◆ **EXERCISE MATERIALS**

========

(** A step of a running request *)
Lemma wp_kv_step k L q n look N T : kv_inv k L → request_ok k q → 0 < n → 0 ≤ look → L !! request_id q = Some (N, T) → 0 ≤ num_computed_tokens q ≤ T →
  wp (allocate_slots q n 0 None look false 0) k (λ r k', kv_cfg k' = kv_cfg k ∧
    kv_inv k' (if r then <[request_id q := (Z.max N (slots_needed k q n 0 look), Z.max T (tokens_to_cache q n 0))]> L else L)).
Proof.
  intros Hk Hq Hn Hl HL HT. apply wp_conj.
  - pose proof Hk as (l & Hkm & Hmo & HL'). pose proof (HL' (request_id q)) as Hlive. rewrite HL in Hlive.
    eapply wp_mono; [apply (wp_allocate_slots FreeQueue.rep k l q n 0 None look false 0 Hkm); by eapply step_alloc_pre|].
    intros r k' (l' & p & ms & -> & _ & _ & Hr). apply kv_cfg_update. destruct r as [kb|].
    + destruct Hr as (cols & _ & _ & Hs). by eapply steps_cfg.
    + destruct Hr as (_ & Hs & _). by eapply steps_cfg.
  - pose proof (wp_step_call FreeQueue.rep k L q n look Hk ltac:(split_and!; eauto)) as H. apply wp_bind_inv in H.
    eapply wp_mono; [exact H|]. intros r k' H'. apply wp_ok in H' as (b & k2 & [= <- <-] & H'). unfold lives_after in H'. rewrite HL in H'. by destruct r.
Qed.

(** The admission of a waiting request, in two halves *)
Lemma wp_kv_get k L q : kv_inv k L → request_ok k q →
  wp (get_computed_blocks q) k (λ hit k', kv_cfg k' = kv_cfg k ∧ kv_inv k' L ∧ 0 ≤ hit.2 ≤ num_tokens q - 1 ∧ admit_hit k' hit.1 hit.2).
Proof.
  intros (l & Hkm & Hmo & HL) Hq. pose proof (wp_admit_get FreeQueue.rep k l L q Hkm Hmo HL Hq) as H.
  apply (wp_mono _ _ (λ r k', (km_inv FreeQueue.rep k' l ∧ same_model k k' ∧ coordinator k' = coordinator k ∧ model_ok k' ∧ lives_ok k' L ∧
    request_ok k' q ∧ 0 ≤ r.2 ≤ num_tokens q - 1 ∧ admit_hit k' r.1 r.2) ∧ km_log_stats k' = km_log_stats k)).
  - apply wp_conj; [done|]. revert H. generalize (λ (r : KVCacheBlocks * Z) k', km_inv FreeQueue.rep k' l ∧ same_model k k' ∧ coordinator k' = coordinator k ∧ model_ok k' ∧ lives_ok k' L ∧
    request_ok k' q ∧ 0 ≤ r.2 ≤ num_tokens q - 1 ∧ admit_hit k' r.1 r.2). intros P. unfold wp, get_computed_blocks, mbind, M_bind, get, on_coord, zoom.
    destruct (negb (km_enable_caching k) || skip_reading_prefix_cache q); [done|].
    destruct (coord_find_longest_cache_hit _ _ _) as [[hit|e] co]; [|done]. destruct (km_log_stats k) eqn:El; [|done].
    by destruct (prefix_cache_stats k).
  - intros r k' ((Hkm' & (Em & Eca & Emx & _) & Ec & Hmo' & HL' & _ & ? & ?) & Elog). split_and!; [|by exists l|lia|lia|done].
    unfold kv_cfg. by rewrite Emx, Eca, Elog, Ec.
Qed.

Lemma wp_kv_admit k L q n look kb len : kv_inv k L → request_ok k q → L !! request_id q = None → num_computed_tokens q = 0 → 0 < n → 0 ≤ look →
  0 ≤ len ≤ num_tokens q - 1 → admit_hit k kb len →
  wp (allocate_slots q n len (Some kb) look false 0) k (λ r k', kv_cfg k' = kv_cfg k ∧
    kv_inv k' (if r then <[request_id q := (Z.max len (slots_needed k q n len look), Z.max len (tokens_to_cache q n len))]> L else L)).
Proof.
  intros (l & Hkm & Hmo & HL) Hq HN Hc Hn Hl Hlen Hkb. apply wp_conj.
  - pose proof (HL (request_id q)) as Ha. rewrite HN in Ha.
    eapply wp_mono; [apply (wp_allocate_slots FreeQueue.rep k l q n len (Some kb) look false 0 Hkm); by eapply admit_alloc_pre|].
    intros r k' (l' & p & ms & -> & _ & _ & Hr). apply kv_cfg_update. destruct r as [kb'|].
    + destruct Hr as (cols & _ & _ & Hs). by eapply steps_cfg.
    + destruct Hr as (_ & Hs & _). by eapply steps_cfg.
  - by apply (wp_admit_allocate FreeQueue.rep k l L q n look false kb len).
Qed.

========

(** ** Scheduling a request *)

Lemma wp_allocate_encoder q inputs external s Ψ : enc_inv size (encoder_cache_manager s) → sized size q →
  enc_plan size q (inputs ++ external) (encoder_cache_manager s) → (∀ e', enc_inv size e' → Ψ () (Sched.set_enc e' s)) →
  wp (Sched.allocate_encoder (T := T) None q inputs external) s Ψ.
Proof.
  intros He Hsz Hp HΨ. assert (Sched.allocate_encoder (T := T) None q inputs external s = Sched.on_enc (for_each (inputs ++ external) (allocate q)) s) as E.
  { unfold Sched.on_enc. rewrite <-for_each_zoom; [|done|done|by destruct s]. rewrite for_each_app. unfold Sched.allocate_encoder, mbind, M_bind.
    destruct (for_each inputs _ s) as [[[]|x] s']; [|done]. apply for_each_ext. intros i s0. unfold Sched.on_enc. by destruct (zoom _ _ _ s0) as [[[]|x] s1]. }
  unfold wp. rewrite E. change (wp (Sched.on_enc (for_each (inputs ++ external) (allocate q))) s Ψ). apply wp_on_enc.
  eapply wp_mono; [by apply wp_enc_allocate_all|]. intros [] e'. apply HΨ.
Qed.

========

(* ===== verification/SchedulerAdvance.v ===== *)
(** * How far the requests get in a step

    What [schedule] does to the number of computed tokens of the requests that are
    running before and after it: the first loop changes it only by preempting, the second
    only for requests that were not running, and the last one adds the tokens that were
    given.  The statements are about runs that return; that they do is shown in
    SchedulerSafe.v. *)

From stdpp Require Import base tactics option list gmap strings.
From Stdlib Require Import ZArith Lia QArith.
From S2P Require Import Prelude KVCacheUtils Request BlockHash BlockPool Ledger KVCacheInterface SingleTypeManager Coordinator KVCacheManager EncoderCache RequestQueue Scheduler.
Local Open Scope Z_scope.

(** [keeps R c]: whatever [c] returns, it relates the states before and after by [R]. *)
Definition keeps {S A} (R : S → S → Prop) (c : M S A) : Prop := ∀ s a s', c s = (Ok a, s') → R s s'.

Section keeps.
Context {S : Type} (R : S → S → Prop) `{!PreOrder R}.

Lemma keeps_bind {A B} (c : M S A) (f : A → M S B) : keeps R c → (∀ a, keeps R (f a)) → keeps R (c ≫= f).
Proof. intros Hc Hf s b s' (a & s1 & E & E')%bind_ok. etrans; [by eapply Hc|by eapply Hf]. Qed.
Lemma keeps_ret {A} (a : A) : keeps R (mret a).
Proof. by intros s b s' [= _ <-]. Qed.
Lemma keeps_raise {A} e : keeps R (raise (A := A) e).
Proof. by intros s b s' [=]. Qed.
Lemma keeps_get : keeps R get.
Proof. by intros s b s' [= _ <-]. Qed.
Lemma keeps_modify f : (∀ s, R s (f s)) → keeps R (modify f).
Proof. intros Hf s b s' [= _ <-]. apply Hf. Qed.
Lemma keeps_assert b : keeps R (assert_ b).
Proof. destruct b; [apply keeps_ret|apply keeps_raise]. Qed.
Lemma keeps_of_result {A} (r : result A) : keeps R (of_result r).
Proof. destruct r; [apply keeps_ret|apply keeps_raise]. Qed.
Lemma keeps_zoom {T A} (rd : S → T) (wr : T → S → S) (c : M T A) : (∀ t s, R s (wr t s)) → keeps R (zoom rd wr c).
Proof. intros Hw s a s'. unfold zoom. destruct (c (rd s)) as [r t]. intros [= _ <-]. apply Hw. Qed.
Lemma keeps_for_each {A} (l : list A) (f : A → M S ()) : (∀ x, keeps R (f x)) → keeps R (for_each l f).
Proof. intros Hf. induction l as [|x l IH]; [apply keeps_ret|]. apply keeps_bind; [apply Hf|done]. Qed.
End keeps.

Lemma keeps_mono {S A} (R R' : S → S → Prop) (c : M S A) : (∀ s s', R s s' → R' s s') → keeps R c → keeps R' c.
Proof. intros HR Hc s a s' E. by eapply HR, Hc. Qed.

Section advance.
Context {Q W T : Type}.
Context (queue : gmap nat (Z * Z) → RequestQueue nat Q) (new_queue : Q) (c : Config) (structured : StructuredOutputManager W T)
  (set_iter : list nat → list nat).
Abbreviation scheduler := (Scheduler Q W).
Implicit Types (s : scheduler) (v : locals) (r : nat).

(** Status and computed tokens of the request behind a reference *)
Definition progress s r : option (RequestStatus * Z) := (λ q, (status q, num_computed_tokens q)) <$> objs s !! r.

========

◆ **ASSIGNED TASK**
Copy out each line of the data above, exactly, if it lies between the line holding "(** A step of a running request *)" and the line holding "destruct (negb (km_enable_caching", inclusive; copy no other line.

◆ **RESULT OF THIS EXERCISE**
(** A step of a running request *)
Lemma wp_kv_step k L q n look N T : kv_inv k L → request_ok k q → 0 < n → 0 ≤ look → L !! request_id q = Some (N, T) → 0 ≤ num_computed_tokens q ≤ T →
  wp (allocate_slots q n 0 None look false 0) k (λ r k', kv_cfg k' = kv_cfg k ∧
    kv_inv k' (if r then <[request_id q := (Z.max N (slots_needed k q n 0 look), Z.max T (tokens_to_cache q n 0))]> L else L)).
Proof.
  intros Hk Hq Hn Hl HL HT. apply wp_conj.
  - pose proof Hk as (l & Hkm & Hmo & HL'). pose proof (HL' (request_id q)) as Hlive. rewrite HL in Hlive.
    eapply wp_mono; [apply (wp_allocate_slots FreeQueue.rep k l q n 0 None look false 0 Hkm); by eapply step_alloc_pre|].
    intros r k' (l' & p & ms & -> & _ & _ & Hr). apply kv_cfg_update. destruct r as [kb|].
    + destruct Hr as (cols & _ & _ & Hs). by eapply steps_cfg.
    + destruct Hr as (_ & Hs & _). by eapply steps_cfg.
  - pose proof (wp_step_call FreeQueue.rep k L q n look Hk ltac:(split_and!; eauto)) as H. apply wp_bind_inv in H.
    eapply wp_mono; [exact H|]. intros r k' H'. apply wp_ok in H' as (b & k2 & [= <- <-] & H'). unfold lives_after in H'. rewrite HL in H'. by destruct r.
Qed.

(** The admission of a waiting request, in two halves *)
Lemma wp_kv_get k L q : kv_inv k L → request_ok k q →
  wp (get_computed_blocks q) k (λ hit k', kv_cfg k' = kv_cfg k ∧ kv_inv k' L ∧ 0 ≤ hit.2 ≤ num_tokens q - 1 ∧ admit_hit k' hit.1 hit.2).
Proof.
  intros (l & Hkm & Hmo & HL) Hq. pose proof (wp_admit_get FreeQueue.rep k l L q Hkm Hmo HL Hq) as H.
  apply (wp_mono _ _ (λ r k', (km_inv FreeQueue.rep k' l ∧ same_model k k' ∧ coordinator k' = coordinator k ∧ model_ok k' ∧ lives_ok k' L ∧
    request_ok k' q ∧ 0 ≤ r.2 ≤ num_tokens q - 1 ∧ admit_hit k' r.1 r.2) ∧ km_log_stats k' = km_log_stats k)).
  - apply wp_conj; [done|]. revert H. generalize (λ (r : KVCacheBlocks * Z) k', km_inv FreeQueue.rep k' l ∧ same_model k k' ∧ coordinator k' = coordinator k ∧ model_ok k' ∧ lives_ok k' L ∧
    request_ok k' q ∧ 0 ≤ r.2 ≤ num_tokens q - 1 ∧ admit_hit k' r.1 r.2). intros P. unfold wp, get_computed_blocks, mbind, M_bind, get, on_coord, zoom.
    destruct (negb (km_enable_caching k) || skip_reading_prefix_cache q); [done|].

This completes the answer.